#### [Your goal]
Line count for the string "localhost": give the number of lines in the data below that contain it, and nothing more.

[Dataset entries]
⁂
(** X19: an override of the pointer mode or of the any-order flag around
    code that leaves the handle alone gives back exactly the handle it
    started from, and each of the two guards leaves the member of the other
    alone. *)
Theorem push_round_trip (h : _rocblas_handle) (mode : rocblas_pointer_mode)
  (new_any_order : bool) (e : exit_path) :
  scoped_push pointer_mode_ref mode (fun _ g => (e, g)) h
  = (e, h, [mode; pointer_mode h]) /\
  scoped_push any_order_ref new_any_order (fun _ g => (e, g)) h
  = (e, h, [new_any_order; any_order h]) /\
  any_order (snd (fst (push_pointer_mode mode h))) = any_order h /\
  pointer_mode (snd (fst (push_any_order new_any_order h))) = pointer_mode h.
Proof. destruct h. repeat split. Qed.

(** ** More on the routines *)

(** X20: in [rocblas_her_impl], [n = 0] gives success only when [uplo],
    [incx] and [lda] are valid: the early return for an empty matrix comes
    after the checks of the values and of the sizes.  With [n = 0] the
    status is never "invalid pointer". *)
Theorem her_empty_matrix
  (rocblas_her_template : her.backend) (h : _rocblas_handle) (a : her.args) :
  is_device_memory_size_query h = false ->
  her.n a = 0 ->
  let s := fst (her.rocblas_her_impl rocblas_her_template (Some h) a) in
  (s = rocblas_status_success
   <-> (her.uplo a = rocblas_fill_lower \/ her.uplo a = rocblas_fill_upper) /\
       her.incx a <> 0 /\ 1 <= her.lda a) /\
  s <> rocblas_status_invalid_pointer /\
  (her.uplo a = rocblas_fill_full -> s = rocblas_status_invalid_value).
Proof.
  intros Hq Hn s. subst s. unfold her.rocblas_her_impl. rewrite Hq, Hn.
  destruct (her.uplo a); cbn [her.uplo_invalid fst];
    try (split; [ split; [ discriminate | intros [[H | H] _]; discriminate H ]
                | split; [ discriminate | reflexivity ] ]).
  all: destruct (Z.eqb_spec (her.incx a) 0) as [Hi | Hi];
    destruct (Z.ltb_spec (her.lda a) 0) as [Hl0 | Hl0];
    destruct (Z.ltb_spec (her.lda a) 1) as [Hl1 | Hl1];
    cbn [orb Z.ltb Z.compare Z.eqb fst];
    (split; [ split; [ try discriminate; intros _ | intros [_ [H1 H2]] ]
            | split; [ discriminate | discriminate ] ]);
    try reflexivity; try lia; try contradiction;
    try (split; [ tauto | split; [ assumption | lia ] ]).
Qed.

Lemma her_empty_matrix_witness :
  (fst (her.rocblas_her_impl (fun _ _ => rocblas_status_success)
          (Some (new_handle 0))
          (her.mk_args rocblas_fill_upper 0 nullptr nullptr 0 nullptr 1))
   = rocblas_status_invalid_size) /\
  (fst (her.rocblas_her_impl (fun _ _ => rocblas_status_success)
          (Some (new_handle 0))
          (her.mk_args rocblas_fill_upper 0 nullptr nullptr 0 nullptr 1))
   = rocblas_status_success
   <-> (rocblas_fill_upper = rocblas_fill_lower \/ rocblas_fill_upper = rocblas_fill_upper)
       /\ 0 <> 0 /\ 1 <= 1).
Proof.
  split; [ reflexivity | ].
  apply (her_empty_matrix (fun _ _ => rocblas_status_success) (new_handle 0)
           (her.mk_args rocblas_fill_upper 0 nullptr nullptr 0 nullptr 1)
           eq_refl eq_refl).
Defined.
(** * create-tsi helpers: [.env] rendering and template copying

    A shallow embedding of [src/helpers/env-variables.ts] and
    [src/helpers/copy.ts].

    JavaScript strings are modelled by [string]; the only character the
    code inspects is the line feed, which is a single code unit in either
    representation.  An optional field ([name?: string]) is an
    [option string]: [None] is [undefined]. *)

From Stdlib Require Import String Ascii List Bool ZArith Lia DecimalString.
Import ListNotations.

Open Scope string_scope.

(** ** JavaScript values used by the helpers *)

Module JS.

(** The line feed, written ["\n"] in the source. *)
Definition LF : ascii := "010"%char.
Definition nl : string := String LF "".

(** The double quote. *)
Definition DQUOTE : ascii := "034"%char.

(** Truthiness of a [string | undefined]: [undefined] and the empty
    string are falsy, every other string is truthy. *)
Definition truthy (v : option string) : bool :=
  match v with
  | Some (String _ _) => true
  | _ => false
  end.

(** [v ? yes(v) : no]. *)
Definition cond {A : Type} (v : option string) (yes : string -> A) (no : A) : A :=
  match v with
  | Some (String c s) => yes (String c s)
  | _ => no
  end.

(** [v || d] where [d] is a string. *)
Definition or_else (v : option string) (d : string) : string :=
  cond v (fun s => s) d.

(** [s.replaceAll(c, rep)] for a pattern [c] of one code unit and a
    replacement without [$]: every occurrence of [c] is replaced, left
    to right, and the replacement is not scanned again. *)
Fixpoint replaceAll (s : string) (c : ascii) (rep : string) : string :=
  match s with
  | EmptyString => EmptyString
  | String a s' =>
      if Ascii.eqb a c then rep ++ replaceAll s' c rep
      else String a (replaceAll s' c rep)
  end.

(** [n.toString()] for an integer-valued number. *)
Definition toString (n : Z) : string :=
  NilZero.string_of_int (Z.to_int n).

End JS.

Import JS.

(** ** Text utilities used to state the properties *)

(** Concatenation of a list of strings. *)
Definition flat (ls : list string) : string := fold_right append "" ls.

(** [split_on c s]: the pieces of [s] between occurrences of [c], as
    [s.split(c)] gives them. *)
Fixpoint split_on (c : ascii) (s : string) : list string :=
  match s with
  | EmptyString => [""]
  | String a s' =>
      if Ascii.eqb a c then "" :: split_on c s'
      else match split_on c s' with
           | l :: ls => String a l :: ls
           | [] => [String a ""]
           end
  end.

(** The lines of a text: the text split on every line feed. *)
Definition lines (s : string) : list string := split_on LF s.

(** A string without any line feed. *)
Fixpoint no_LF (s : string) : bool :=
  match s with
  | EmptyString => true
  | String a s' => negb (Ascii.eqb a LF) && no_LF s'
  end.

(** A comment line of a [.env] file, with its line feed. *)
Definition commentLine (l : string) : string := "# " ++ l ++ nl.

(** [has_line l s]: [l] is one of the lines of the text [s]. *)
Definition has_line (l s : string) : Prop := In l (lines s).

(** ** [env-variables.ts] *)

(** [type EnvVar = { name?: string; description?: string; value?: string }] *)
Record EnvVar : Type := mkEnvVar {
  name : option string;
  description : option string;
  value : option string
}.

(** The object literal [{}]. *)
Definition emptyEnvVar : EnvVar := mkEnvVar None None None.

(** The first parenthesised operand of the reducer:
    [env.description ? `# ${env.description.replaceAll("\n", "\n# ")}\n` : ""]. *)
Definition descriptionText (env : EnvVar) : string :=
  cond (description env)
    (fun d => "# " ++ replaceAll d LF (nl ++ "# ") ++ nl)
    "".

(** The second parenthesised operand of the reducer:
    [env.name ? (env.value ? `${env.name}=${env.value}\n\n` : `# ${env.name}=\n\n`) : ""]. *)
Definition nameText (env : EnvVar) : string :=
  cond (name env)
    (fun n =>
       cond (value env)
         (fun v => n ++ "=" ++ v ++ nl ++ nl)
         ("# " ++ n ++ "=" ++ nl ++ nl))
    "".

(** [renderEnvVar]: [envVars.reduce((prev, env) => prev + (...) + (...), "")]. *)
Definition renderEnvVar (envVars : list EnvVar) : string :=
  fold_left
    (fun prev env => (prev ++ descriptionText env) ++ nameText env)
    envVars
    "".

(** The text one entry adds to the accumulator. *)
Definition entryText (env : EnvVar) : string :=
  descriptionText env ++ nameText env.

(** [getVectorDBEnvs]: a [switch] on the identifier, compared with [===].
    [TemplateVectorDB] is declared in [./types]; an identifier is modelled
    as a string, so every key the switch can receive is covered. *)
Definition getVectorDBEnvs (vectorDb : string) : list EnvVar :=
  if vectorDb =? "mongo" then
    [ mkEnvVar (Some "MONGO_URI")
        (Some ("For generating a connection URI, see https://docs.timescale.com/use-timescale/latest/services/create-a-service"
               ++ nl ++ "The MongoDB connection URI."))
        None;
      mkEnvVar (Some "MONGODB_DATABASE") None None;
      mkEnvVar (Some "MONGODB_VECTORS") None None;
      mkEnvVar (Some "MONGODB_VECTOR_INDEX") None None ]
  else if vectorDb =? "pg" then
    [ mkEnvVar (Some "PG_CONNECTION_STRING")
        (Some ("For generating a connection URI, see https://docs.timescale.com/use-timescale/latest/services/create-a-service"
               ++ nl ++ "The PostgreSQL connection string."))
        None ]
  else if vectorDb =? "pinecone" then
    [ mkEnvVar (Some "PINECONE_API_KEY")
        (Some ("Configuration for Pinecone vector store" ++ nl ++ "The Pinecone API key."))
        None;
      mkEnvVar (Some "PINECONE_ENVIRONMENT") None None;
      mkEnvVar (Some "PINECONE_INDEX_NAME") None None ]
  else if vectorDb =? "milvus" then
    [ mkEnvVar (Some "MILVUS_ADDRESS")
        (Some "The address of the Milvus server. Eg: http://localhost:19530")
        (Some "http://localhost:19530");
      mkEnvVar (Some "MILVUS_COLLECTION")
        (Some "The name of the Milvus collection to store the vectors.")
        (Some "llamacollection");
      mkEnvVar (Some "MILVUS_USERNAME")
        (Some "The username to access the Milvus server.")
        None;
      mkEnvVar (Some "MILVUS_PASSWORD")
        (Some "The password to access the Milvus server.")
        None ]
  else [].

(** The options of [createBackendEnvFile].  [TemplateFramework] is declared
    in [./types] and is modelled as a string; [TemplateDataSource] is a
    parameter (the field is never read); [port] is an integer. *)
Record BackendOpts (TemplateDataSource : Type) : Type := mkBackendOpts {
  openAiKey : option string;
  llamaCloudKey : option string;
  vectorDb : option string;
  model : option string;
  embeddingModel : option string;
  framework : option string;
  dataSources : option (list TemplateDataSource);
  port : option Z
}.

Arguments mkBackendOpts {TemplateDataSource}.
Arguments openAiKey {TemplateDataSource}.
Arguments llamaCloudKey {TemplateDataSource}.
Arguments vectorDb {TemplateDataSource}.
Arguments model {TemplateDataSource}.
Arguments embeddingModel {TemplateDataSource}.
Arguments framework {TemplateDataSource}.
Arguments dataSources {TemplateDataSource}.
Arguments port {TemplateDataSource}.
⁂
#### [Written reply]
2